• What to produce: Stop after the line with "pose proof (sum_pages_pos"; until then, please copy every line of the records word for word from the first.

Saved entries
____
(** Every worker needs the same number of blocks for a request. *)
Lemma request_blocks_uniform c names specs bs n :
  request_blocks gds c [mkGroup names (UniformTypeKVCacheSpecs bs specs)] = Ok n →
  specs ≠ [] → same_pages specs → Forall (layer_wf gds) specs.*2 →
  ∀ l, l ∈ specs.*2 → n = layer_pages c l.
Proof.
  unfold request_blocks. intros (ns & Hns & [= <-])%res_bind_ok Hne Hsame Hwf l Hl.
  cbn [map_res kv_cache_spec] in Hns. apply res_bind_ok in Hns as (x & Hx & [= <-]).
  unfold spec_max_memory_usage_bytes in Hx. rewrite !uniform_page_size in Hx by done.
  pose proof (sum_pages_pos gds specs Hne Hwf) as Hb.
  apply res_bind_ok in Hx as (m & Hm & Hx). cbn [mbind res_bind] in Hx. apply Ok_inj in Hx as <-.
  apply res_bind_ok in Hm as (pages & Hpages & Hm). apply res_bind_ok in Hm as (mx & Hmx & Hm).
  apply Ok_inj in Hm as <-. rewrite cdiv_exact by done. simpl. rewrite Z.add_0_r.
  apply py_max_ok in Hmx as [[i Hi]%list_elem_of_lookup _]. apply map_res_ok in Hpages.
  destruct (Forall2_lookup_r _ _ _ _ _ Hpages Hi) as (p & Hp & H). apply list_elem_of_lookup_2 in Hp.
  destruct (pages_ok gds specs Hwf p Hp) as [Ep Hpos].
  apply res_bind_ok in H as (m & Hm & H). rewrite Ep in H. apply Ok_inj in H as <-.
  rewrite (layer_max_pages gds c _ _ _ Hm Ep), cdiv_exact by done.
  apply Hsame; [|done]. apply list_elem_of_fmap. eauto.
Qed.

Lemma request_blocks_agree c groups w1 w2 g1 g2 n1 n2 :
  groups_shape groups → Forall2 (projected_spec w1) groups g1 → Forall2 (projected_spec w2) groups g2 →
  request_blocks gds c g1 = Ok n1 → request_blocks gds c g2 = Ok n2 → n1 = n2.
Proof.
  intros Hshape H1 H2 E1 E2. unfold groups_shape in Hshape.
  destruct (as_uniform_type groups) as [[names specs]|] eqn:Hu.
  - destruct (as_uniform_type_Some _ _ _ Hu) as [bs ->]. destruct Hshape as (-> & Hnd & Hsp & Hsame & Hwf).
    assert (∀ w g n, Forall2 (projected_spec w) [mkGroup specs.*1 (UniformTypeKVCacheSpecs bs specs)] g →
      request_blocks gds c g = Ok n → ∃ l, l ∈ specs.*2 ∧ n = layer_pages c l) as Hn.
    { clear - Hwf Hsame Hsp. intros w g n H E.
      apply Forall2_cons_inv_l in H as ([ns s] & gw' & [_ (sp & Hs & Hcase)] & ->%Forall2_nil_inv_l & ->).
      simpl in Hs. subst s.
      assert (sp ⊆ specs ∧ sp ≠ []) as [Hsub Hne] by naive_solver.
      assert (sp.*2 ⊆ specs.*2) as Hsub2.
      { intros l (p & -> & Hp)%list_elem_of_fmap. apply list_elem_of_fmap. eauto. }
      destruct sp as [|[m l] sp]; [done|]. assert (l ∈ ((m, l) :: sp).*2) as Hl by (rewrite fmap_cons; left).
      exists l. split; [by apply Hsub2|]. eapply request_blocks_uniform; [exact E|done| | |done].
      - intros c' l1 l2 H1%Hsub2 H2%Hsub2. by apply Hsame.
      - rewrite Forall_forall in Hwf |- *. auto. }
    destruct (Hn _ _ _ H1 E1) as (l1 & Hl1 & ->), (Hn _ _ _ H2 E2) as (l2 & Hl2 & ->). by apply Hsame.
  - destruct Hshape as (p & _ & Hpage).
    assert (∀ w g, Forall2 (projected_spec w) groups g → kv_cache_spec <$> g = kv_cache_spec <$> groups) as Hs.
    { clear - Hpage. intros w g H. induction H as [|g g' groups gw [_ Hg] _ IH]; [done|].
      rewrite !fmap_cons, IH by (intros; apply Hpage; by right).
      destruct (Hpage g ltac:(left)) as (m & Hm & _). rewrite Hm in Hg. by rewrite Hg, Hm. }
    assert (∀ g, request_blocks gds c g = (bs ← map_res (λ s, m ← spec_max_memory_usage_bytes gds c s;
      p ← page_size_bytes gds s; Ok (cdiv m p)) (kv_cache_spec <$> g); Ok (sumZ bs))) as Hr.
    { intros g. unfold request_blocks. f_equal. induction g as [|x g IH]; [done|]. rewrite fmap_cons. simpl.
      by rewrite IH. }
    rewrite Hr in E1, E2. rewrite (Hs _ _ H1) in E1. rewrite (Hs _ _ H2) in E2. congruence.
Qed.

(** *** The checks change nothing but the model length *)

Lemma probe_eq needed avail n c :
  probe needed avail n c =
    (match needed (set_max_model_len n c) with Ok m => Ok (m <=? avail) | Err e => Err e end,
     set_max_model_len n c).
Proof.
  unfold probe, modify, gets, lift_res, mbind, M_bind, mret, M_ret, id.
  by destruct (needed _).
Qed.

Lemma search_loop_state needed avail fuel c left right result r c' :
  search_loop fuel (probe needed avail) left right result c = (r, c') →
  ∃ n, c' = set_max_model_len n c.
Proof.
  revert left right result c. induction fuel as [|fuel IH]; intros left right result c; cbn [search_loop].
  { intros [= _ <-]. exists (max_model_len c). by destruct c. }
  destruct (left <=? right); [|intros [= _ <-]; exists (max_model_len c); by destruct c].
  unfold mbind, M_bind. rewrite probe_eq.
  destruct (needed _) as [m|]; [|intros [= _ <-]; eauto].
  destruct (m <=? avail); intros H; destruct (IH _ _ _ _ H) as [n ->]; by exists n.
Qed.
____
• Solution to the exercise:
(** Every worker needs the same number of blocks for a request. *)
Lemma request_blocks_uniform c names specs bs n :
  request_blocks gds c [mkGroup names (UniformTypeKVCacheSpecs bs specs)] = Ok n →
  specs ≠ [] → same_pages specs → Forall (layer_wf gds) specs.*2 →
  ∀ l, l ∈ specs.*2 → n = layer_pages c l.
Proof.
  unfold request_blocks. intros (ns & Hns & [= <-])%res_bind_ok Hne Hsame Hwf l Hl.
  cbn [map_res kv_cache_spec] in Hns. apply res_bind_ok in Hns as (x & Hx & [= <-]).
  unfold spec_max_memory_usage_bytes in Hx. rewrite !uniform_page_size in Hx by done.
  pose proof (sum_pages_pos gds specs Hne Hwf) as Hb.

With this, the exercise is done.